Chi si rifà ai principi del Liberismo sanitario ritiene che sia esclusivamente un problema del singolo la tutela della propria salute mentre alle istituzione rimangono solo due compiti: quello cosiddetto di polizia sanitaria, cioè di difesa dalle possibili azioni eseguite contro l’altrui salute,  e la  garanzia che i servizi sanitari  predisposti da imprenditori privati siano servizi qualificati e di buona qualità.

Quello che invece possiamo chiamare Socialismo sanitario ritiene invece che le istituzioni debbano prodigarsi per tutelare la salute dei cittadini e non solo difendendoli da attacchi esterni ma anche sviluppando azioni di prevenzione e promozione della salute, di diagnosi e terapia, nonché di riabilitazione e di assistenza e non solo sul versante clinico ma anche psicologico e sociale.

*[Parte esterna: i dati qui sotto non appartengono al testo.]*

Lemma slot_value_sendable sl name j :
  slot_ok sl = true → slot_value u sl = Ok (Some (name, j)) → sendable name j.
Proof.
  unfold slot_ok, slot_value. intros [[Hnum Hname]%andb_true_iff Hstr]%andb_true_iff.
  destruct (sl_name sl) as [n|]; [|done]. simpl in Hname.
  destruct (bool_decide (n = "")); [done|]. destruct (_ =? 0); [done|]. destruct (1 <? _); [done|].
  assert (∀ d, sl_num sl = Some d → sendable n (JFloat d)) as Hf.
  { intros d E. rewrite E in Hnum. split_and!; [by destruct d|done|done|by eexists]. }
  assert (∀ z, sendable n (JInt (llround u z))) as Hi.
  { intros z. pose proof (llround_range z). split_and!; [|done|done|by eexists].
    apply canonical_int. unfold int64_max, uint64_max in *. lia. }
  assert (∀ b, sendable n (JBool b)) as Hb by (intros b; split_and!; try done; by eexists).
  assert (∀ s, sl_str sl = Some s → sendable n (JString s)) as Hs.
  { intros s E. rewrite E in Hstr. simpl in Hstr. by split_and!. }
  clear Hnum. repeat case_match; intros; simplify_eq; eauto.
Qed.

Lemma build_args_sendable slots args :
  Forall (λ sl, slot_ok sl = true) slots → (∀ k j, args !! k = Some j → sendable k j) →
  ∀ args', build_args u slots args = Ok args' → ∀ k j, args' !! k = Some j → sendable k j.
Proof.
  intros Hok. revert args. induction Hok as [|sl slots Hsl _ IH]; intros args Hargs args'; simpl; [by intros [= <-]|].
  destruct (slot_value u sl) as [[[name j]|]|] eqn:E; [|by apply IH|done].
  apply IH. intros k j'. destruct (decide (name = k)) as [->|Hne].
  - rewrite lookup_insert_eq. intros [= <-]. by apply (slot_value_sendable sl).
  - rewrite lookup_insert_ne by done. apply Hargs.
Qed.

Lemma convert_args_lookup items args :
  NoDup (fst <$> items) → Forall (λ p, is_Some (arg_value p.2)) items →
  ∃ m, convert_args items args = Ok m ∧
       ∀ k, m !! k = match (list_to_map items : gmap string json) !! k with Some j => arg_value j | None => args !! k end.
Proof.
  revert args. induction items as [|[k0 j0] items IH]; intros args Hnd Hall; [by exists args|].
  apply NoDup_cons in Hnd as [Hk0 Hnd]. apply Forall_cons in Hall as [[v0 Hv0] Hall]. simpl in *. rewrite Hv0.
  destruct (IH (<[k0:=v0]> args) Hnd Hall) as (m & -> & Hm). exists m. split; [done|]. intros k. rewrite Hm.
  destruct (decide (k0 = k)) as [->|Hne].
  - rewrite lookup_insert_eq, (not_elem_of_list_to_map_1 items) by done. by rewrite lookup_insert_eq, Hv0.
  - by rewrite !lookup_insert_ne by done.
Qed.

(** The arguments a tree builds are the arguments its call sends: when the
    slots hold printable texts and finite numbers and the build succeeds, the
    object it prints is read back by the calling node as the same names with the
    same typed values, whatever the number, order and repetition of slots.  The
    two hypotheses on the printer are that only the empty object prints as [{}]
    and that an object's text does not start with [json:]. *)
Theorem built_args_reach_call what slots args :
  (∀ l, line_dump (JObject l) = Some "{}" → l = []) →
  (∀ l text, line_dump (JObject l) = Some text → starts_with "json:" text = false) →
  Forall (λ sl, slot_ok sl = true) slots → build_args u slots ∅ = Ok args →
  ∃ text, build_args_tick u slots = Some (SUCCESS, Some text) ∧
          parse_args what (Some text) = Ok (omap arg_value args) ∧ dom (omap arg_value args) = dom args.
Proof.
  intros Hempty Hprefix Hok Hbuild.
  assert (∀ k j, args !! k = Some j → sendable k j) as Hsend.
  { apply (build_args_sendable slots ∅); [done| |done]. intros k j. by rewrite lookup_empty. }
  assert (is_Some (line_dump (JObject (map_items args)))) as [text Htext].
  { apply line_dump_is_Some. cbn [printable]. apply Is_true_true, forallb_True, Forall_forall.
    intros [k j] Hin%elem_of_map_items. destruct (Hsend k j Hin) as (_ & Hp & Hk & _). simpl. by rewrite Hk, Hp. }
  assert (∀ k, is_Some (args !! k) → is_Some (omap arg_value args !! k)) as Hdom.
  { intros k [j Hj]. rewrite lookup_omap, Hj. by apply (Hsend k j). }
  exists text. unfold build_args_tick. rewrite Hbuild, Htext. split_and!; [done| |].
  - unfold parse_args, strip_json_prefix. simpl. rewrite (Hprefix _ _ Htext).
    destruct (bool_decide_reflect (text = "")) as [->|_]; [by apply line_dump_one in Htext as [_ []]|].
    destruct (bool_decide_reflect (text = "{}")) as [->|_]; simpl.
    { assert (args = ∅) as ->; [|done]. rewrite <- (list_to_map_items args). by rewrite (Hempty _ Htext). }
    rewrite (line_parse_dump _ _ (canonical_map _ (λ k j Hj, proj1 (Hsend k j Hj))) Htext).
    destruct (convert_args_lookup (map_items args) ∅) as (m & -> & Hm); [apply map_items_NoDup| |].
    { apply Forall_forall. intros [k j] Hin%elem_of_map_items. apply (Hsend k j Hin). }
    f_equal. apply map_eq. intros k. rewrite Hm, list_to_map_items, lookup_omap. by destruct (args !! k).
  - apply set_eq. intros k. rewrite !elem_of_dom. split; [|apply Hdom].
    rewrite lookup_omap. destruct (args !! k); simpl; [by eexists|by intros [? ?]].
Qed.
End ArgsRoundTrip.

Lemma bits_text_not_json p : starts_with "json:" (bits_text p) = false ∧ bits_text p ≠ "{}".
Proof. by destruct p. Qed.

Lemma built_args_reach_call_witness :
  let slots := [mkSlot (Some "rate") (Some "int64") (Some (double_of_Z 30)) None None;
                mkSlot None None None None None;
                mkSlot (Some "on") None None (Some true) None;
                mkSlot (Some "on") (Some "bool") None (Some false) None] in
  ∃ text, build_args_tick (H := bit_codec) (λ _, 0) slots = Some (SUCCESS, Some text) ∧
    parse_args (H := bit_codec) (λ s, s) (Some text) =
      Ok (<["rate" := int64_to_value 30]> (<["on" := bool_to_value false]> ∅)).
Proof.
  intros slots.
  destruct (built_args_reach_call (H := bit_codec) (λ _, 0) ltac:(done) (λ s, s) slots
    (<["on" := JBool false]> (<["on" := JBool true]> (<["rate" := JInt 30]> ∅)))) as (text & Ht & Hp & _).
  - intros l [= Hl]. exfalso. by apply (bits_text_not_json (encode (to_tree (JObject l)))).
  - intros l text [= <-]. apply bits_text_not_json.
  - by repeat constructor.
  - by vm_compute.
  - exists text. split; [exact Ht|]. rewrite Hp. f_equal.
Defined.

Il SSN oggi in larga parte si è ridotto ad essere un sistema che si occupa solo di malattie e non di salute. Certamente è importantissimo che abbia eccellenti capacità sul versante clinico, medico e chirurgico, ma ciò non è sufficiente. Il SSN deve occuparsi di tutto ciò che riguarda la salute nel significato più ampio di benessere delle persone. E non si dica che questo è assistenzialismo costoso e contrario al progresso sociale ed economico; è invece un assumersi da parte della comunità, in modo condiviso, dei bisogni delle persone.

Se oggi la crisi epidemica potrebbe aprire un’opportunità per creare una discontinuità con una riforma della sanità, ci si deve però rendere conto che nelle precedenti riforme del 1888 e del 1978 vi è stato almeno un precedente decennio di approfondimenti e di dibattiti che hanno poi portato il Parlamento a votare con la quasi unanimità.

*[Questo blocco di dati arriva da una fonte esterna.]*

(** The status the engine computes is the report on its abstract run. *)
Lemma status_rel mode b run :
  run_rel (bt_run b) run → Z.of_nat (length run) < 2 ^ 64 →
  sv_status (status mode b) = report (df_loaded (bt_def b) && bt_running b) (bool_decide (mode = AUTO)) run.
Proof.
  intros [Hl He Hc Hs Hx Hf] Hlen. pose proof (throws_length run). pose proof (stalls_length run).
  unfold status, report. simpl. rewrite Hl, He, Hc, Hs, !to_uint64_id by (unfold in_uint64, uint64_max; lia).
  assert ((0 <? Z.of_nat (throws run)) = existsb threw run) as ->.
  { apply eq_true_iff_eq. by rewrite Z.ltb_lt, throws_pos. }
  destruct (df_loaded (bt_def b) && bt_running b); simpl; [|done].
  destruct (existsb threw run && bool_decide (last_status run = FAILURE)) eqn:Hfail; [done|].
  destruct (bool_decide (mode = AUTO)); simpl; [|done].
  destruct run as [|[[[]|what] stop] run]; simpl in *; rewrite ?Hf, ?orb_false_r; try done; try by destruct stop.
Qed.

(** Whatever operators, loads and the loop do to an engine, in any order, the
    status it shows is the one its current run has earned, and no tick follows the
    end of a run: not loaded or not running is idle; a run with an exception whose
    last tick failed is failed, in every mode; outside AUTO a run is idle;
    a terminal result under [on_terminal: stop] is completed or failed; more than
    ten FAILURE ticks since the last progress is blocked; else it runs. *)
Theorem status_reports_the_run m ops :
  let '(l, run) := foldl step (created m) ops in
  Z.of_nat (length run) < 2 ^ 64 →
  sv_status (status (current_mode_ (lp_mode l)) (lp_engine l)) =
    report (df_loaded (bt_def (lp_engine l)) && bt_running (lp_engine l))
      (bool_decide (current_mode_ (lp_mode l) = AUTO)) run ∧
  sv_last_error (status (current_mode_ (lp_mode l)) (lp_engine l)) = newest_error run ∧
  ended (tail run) = false.
Proof.
  pose proof (trace_reaches ops m) as (Hrel & _). destruct (foldl _ _ _) as [l run]. simpl in *. intros Hlen.
  split_and!; [by apply status_rel|by destruct Hrel|by destruct Hrel].
Qed.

Si dovrebbe perciò avviare nei diversi settori del paese una riflessione su quali siano i problemi che si dovrebbero risolvere attraverso una coraggiosa attività di riforma. Accenniamo solo ad alcuni di cui ci si dovrebbe inevitabilmente e prioritariamente occupaewi: la medicina di base (MMG) che deve diventare un punto di presa in carico dei problemi delle persone e non solo un terminale burocratico dell’assicurazione malattia. Ed in tal senso deve diventare capace di occuparsi di prevenire situazioni riguardanti sia gli individui sia le comunità e deve essere per ogni  cittadino il punto centrale  di accesso ai servizi alla persona capace di interagire con tutte le altre figure professionali.

Si devono poi strutturare dei luoghi, in senso organizzativo oltre che strutturale, dove il malato possa essere preso in carico in modo unitario e multidisciplinare e non sballottato da uno specialista all’altro, da un laboratorio ad una radiologia, ecc. come invece oggi accade, con disagio per le persone ma anche con diseconomie per i bilanci della sanità. Inoltre è ormai indispensabile che il sistema sanitario si prenda in carico ilk problema della cronicità e della domiciliarità dei cittadini fragili.

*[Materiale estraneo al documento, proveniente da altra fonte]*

(** C3. No gate can be raced: whatever other threads do between the checks, a
    call that reaches its provider had a provider that was available, and, when
    it is not a safe-state call, was sent outside IDLE, was not a manual call in
    AUTO under the BLOCK policy, was in one of the function's allowed modes, and,
    when the function can actuate, was sent with the e-stop latch released (or
    admitting this FAULT-entry hook) and, for the behaviour tree, the device not
    held by the loss latch, both as read under the provider's lock. *)
Theorem dispatch_gated {L D} `{IActuationLatch L} `{IDeviceLossLatch D} `{FloatText} `{StatusNames}
    (request : CallRequest) (env : Checkpoint → Env L D) (now wall : Z) (sd : bool) (rt : CallRouter)
    (cache : StateCache) res d rt' cache' :
  execute_call request env now wall sd rt cache = (res, Some d, rt', cache') →
  (∃ p, env_providers (env AtProvider) !! d_provider_id d = Some p ∧ ph_is_available (p_poll p) = true) ∧
  (rq_safe_state request = false →
     env_mode (env AtIdle) ≠ Some IDLE ∧
     (rq_is_automated request = false →
        env_mode (env AtContention) ≠ Some AUTO ∨ env_policy (env AtContention) ≠ "BLOCK") ∧
     (fs_allowed_modes (d_spec d) ≠ [] →
        ∃ m, m ∈ fs_allowed_modes (d_spec d) ∧ string_toupper m = judged_mode (env AtModes)) ∧
     (is_actuating (d_spec d) = true →
        (∀ l, env_latch (env AtLockedLatch) = Some l →
           is_engaged l = false ∨ (rq_fault_entry_hook request = true ∧ admits_fault_entry_hooks l = true)) ∧
        (rq_is_behavior_tree request = true →
           ∀ ll, env_loss (env AtLockedLoss) = Some ll → loss_is_latched ll (rq_device_handle request) = false))).
Proof.
  intros (p & rt1 & Hp & (Hl & Ho & _)%locked_checks_ok & Hd)%execute_call_sent.
  destruct (dispatch_sent request p env now wall sd rt1 cache) as (? & ? & ? & Hd' & _).
  rewrite Hd in Hd'. simplify_eq. simpl. destruct Hp as [H3 H4 H5 H6 H7 _ H10 _ _ _ _].
  split; [by eauto|]. intros Hs. unfold check_idle, check_contention, check_allowed_modes in *.
  rewrite Hs in *. simpl in *. split_and!.
  - intros E. by rewrite bool_decide_true in H3.
  - intros Ha. rewrite Ha in H4. destruct (decide (env_mode (env AtContention) = Some AUTO)); [|by left].
    right. intros E. by rewrite !bool_decide_true in H4.
  - intros Hne. rewrite bool_decide_false in H10 by done. simpl in H10.
    destruct (existsb _ _) eqn:E; [|done]. apply existsb_exists in E as (m & Hin & Hm).
    apply list_elem_of_In in Hin. apply bool_decide_eq_true in Hm. by eauto.
  - intros Hact. split; [by eapply check_latch_pass|]. intros Hb. by eapply check_loss_pass.
Qed.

Tutti questi, e diversi altri,  sonoei problemi da affrontare e da risolvere le loro soluzioni comportano vari aspetti medici, sociali, organizzativi, economici e giuridici. Non ci si può poi dimenticare che il sistema sanitario deve essere pronto ad affrontare delle nuove emergenze come lo è l’attuale epidemia ma non può certo dimensionarsi per affrontare qualsiasi soluzione, per cui sarà necessario che sappia dotarsi della necessaria flessibilità verso nuovi ed eventuali improvvisi bisogni.

Infdine non scordiamoci che le riforme innescano sempre anche forti resistenze e quindi non si possono realizzare senza creare delle discontinuità che potrebbero togliere molte voci di consenso se la grande maggioranza del paese non arrivasse a desiderare che la riforma venisse correttamente attuata.